⟨
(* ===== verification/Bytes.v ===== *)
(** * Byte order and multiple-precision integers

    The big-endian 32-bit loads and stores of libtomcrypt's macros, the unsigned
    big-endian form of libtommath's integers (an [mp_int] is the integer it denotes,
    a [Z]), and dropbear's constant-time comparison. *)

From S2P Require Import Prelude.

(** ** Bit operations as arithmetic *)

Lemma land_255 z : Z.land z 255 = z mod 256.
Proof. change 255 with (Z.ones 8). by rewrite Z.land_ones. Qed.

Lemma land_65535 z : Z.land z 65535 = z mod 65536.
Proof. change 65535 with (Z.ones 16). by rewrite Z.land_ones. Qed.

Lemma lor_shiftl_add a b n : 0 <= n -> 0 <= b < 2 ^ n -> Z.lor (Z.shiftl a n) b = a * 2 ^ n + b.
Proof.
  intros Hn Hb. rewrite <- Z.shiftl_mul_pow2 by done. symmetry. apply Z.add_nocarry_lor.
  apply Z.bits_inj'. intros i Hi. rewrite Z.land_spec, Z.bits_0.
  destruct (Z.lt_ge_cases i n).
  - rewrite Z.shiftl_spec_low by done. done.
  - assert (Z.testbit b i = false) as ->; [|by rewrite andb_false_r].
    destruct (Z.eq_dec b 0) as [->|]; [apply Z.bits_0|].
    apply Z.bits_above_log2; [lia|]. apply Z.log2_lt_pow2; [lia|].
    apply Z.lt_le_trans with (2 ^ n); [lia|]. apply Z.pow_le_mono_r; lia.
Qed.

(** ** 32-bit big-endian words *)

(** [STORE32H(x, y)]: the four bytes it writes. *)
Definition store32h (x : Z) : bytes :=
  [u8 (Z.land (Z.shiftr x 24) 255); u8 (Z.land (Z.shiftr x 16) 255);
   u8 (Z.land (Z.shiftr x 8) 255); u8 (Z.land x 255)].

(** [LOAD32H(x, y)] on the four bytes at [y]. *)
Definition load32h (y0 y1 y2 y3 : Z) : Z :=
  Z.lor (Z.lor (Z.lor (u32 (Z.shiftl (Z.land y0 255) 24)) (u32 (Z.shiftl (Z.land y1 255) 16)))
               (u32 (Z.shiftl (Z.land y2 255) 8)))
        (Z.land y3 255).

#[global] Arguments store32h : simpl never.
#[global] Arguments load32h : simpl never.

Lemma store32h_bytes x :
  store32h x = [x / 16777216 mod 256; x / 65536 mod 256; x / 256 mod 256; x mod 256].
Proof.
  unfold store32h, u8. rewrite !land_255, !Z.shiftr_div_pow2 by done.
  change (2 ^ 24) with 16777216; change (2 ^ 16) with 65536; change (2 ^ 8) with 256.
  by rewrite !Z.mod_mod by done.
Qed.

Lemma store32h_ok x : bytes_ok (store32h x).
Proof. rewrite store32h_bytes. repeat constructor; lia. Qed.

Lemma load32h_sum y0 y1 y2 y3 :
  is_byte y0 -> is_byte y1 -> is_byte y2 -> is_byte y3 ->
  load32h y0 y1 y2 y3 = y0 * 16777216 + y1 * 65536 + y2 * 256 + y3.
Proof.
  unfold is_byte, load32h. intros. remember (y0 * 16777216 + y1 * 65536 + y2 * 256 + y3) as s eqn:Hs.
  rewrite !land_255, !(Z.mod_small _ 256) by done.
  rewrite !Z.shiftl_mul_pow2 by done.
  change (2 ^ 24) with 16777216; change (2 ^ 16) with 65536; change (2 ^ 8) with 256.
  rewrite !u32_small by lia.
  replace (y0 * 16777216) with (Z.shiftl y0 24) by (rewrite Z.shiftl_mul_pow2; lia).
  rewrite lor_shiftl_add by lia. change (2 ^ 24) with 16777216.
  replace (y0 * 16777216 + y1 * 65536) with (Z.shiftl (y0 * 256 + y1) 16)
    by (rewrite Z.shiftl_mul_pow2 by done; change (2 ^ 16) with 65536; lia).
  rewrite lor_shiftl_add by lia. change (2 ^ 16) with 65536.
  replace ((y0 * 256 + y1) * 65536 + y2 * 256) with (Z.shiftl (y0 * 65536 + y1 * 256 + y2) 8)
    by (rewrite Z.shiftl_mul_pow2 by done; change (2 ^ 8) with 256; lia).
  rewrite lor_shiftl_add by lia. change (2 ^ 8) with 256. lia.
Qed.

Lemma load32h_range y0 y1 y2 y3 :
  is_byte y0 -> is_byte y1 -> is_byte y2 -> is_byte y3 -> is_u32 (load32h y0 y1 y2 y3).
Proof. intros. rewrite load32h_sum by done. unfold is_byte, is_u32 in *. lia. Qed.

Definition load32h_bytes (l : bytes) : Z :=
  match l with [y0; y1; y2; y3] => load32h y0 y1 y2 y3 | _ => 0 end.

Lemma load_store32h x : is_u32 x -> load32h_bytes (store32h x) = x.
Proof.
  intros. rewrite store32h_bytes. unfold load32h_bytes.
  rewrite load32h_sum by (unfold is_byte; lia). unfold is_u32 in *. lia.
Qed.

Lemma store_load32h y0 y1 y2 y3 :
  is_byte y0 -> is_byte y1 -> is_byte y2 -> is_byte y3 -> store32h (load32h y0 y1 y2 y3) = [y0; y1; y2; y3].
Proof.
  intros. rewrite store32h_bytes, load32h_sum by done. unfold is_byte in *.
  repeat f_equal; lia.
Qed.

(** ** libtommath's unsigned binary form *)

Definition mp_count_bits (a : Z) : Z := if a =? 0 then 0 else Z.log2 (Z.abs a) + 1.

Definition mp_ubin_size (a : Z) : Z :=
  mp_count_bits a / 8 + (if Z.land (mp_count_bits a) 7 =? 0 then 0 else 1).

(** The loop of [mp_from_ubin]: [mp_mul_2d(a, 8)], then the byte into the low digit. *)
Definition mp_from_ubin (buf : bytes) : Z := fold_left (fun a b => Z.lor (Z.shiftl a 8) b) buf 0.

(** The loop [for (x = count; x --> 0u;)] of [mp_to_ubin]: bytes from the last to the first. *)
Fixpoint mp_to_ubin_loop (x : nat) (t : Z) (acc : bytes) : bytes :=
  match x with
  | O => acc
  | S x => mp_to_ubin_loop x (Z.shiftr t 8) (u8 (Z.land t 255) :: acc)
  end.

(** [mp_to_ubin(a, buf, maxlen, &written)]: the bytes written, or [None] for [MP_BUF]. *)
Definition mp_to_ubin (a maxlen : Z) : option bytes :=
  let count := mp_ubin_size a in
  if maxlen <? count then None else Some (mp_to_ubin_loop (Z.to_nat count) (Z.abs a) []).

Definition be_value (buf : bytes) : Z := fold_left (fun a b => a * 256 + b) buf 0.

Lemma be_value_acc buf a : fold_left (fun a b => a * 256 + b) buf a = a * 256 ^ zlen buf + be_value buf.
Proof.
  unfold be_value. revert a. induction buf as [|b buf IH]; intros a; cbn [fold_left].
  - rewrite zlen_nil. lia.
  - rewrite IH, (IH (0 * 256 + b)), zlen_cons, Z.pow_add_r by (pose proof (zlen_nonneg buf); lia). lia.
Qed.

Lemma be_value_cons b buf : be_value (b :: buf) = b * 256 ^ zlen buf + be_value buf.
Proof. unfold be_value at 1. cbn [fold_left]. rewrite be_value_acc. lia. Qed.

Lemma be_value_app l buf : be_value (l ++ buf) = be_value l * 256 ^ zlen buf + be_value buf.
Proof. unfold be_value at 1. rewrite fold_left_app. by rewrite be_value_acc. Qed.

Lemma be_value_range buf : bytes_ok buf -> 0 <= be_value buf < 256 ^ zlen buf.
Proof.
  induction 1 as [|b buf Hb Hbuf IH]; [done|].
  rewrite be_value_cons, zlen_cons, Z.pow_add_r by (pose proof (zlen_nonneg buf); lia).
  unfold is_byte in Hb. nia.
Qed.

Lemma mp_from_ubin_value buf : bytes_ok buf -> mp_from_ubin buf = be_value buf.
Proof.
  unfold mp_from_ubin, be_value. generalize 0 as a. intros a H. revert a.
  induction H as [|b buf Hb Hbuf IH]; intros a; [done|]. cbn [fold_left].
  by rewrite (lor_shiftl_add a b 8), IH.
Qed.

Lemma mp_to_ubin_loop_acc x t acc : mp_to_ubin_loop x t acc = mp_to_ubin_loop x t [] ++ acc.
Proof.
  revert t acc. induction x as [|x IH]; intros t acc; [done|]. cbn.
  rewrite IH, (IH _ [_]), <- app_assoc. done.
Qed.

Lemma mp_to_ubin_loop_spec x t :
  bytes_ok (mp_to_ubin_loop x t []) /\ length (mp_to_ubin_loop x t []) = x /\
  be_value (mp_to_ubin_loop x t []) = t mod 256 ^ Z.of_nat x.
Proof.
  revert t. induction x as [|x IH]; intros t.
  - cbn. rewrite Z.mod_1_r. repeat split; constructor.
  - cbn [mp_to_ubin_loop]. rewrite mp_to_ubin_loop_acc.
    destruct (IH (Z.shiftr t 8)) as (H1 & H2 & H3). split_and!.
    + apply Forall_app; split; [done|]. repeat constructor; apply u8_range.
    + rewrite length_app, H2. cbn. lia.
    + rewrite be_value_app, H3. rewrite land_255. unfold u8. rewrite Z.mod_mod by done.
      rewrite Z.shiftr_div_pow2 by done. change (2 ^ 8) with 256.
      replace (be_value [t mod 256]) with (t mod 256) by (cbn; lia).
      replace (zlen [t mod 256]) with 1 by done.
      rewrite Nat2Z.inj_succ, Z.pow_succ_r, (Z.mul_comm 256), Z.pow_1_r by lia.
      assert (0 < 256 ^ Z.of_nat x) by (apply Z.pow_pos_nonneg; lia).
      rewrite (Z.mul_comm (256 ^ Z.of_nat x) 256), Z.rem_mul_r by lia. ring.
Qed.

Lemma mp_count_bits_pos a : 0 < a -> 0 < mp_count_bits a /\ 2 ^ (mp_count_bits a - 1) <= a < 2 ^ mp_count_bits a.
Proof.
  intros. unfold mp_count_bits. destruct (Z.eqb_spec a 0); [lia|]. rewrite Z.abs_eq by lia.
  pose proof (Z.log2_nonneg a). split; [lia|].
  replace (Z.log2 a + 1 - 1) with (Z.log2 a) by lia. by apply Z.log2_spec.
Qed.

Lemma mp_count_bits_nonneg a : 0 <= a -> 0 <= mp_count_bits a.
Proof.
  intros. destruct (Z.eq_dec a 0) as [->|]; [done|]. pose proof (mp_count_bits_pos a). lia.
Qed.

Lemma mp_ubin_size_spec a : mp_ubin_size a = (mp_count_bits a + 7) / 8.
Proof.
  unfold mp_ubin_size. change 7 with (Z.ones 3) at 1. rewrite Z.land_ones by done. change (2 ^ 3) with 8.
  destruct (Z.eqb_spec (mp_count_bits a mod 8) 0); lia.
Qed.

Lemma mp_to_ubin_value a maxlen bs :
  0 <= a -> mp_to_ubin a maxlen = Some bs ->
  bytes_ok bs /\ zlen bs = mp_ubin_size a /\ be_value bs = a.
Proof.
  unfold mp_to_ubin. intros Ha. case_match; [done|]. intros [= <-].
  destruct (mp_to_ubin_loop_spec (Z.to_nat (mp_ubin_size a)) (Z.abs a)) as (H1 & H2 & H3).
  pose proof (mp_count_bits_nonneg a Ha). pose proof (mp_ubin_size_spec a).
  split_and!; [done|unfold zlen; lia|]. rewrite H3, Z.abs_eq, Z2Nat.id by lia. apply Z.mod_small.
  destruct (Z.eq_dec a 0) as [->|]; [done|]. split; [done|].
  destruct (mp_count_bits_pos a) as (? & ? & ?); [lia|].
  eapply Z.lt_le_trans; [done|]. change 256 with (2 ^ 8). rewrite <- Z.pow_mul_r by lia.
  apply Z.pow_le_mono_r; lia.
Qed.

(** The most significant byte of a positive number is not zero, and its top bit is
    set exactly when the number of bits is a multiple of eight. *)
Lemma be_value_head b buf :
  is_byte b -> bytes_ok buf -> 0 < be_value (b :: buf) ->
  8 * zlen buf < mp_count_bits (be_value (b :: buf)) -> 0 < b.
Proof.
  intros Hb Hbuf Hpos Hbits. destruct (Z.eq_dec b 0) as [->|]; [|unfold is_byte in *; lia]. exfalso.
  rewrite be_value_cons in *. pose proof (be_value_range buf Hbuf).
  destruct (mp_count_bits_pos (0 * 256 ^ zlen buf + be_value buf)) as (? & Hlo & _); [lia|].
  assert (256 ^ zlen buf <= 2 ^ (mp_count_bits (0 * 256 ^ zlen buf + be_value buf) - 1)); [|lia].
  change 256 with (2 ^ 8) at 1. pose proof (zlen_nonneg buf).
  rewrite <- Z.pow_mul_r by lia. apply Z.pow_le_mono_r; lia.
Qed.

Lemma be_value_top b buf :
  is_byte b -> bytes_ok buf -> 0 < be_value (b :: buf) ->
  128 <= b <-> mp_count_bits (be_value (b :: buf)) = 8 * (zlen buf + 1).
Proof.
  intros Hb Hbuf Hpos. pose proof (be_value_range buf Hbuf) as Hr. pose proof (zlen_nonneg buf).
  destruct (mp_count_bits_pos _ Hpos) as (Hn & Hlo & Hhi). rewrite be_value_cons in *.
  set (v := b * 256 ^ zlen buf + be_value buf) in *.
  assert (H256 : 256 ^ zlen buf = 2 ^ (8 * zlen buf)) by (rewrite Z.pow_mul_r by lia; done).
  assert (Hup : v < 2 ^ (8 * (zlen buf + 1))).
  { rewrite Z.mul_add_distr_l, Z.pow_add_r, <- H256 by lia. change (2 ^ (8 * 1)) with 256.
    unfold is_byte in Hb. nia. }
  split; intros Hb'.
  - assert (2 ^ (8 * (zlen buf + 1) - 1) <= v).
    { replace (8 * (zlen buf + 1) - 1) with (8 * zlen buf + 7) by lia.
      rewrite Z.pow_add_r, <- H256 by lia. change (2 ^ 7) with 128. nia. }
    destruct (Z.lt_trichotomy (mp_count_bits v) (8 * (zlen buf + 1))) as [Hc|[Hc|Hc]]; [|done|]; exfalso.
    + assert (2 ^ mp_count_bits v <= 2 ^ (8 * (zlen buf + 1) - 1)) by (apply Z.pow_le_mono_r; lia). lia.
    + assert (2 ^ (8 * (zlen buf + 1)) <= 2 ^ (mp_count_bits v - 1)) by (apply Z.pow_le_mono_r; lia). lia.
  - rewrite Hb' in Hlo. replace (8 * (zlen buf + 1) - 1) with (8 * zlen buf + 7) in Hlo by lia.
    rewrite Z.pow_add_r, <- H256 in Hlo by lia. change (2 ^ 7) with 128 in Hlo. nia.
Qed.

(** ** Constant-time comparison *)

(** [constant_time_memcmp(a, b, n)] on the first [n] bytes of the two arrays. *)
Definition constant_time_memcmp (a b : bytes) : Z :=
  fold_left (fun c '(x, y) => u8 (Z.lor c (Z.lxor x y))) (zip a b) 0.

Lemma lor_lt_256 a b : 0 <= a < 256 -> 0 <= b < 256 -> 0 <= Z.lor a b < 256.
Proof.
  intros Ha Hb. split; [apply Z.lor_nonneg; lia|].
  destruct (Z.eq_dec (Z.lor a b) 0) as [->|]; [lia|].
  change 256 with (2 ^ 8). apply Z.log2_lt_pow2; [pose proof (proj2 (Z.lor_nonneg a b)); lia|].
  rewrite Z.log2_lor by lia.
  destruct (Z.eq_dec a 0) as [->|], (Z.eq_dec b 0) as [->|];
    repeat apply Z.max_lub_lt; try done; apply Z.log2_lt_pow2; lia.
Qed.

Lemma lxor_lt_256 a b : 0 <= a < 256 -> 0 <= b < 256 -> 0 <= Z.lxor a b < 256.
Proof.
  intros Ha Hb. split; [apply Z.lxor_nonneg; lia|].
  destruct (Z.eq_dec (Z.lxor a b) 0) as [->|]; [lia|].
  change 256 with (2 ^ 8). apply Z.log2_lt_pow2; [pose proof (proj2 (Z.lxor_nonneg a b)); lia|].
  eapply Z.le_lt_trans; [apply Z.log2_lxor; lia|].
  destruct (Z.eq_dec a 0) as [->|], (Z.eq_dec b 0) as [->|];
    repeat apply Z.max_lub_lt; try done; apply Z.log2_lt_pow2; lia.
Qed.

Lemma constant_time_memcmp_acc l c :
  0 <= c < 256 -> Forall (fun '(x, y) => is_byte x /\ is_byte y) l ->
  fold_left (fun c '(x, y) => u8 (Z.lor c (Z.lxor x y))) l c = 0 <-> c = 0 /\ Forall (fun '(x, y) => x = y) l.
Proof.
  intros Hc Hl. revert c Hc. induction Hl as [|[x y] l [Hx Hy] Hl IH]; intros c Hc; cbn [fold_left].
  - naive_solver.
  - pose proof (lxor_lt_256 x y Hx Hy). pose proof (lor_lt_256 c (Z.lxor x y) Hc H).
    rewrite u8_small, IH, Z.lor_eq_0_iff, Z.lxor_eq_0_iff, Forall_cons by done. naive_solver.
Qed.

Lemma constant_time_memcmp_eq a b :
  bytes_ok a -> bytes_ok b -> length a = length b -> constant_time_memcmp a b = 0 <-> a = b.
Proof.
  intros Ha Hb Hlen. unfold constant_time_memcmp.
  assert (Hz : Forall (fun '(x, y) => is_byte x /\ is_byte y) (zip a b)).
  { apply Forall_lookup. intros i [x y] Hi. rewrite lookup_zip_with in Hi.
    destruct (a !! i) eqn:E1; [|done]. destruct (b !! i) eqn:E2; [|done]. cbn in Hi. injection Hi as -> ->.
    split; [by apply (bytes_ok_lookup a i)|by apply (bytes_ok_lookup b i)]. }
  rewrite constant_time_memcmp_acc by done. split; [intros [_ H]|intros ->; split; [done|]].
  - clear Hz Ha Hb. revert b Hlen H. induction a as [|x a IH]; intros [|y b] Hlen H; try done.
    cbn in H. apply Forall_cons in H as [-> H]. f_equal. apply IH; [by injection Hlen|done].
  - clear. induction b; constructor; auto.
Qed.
⟩
• PROBLEM TO SOLVE: Could you retype exactly the lines above, starting at the line that contains "rewrite lor_shiftl_add by lia. change (2 ^ 16)" and ending at the line that contains "y0 y1 y2 y3).", and nothing more?

• EXERCISE RESULT:
  rewrite lor_shiftl_add by lia. change (2 ^ 16) with 65536.
  replace ((y0 * 256 + y1) * 65536 + y2 * 256) with (Z.shiftl (y0 * 65536 + y1 * 256 + y2) 8)
    by (rewrite Z.shiftl_mul_pow2 by done; change (2 ^ 8) with 256; lia).
  rewrite lor_shiftl_add by lia. change (2 ^ 8) with 256. lia.
Qed.

Lemma load32h_range y0 y1 y2 y3 :
  is_byte y0 -> is_byte y1 -> is_byte y2 -> is_byte y3 -> is_u32 (load32h y0 y1 y2 y3).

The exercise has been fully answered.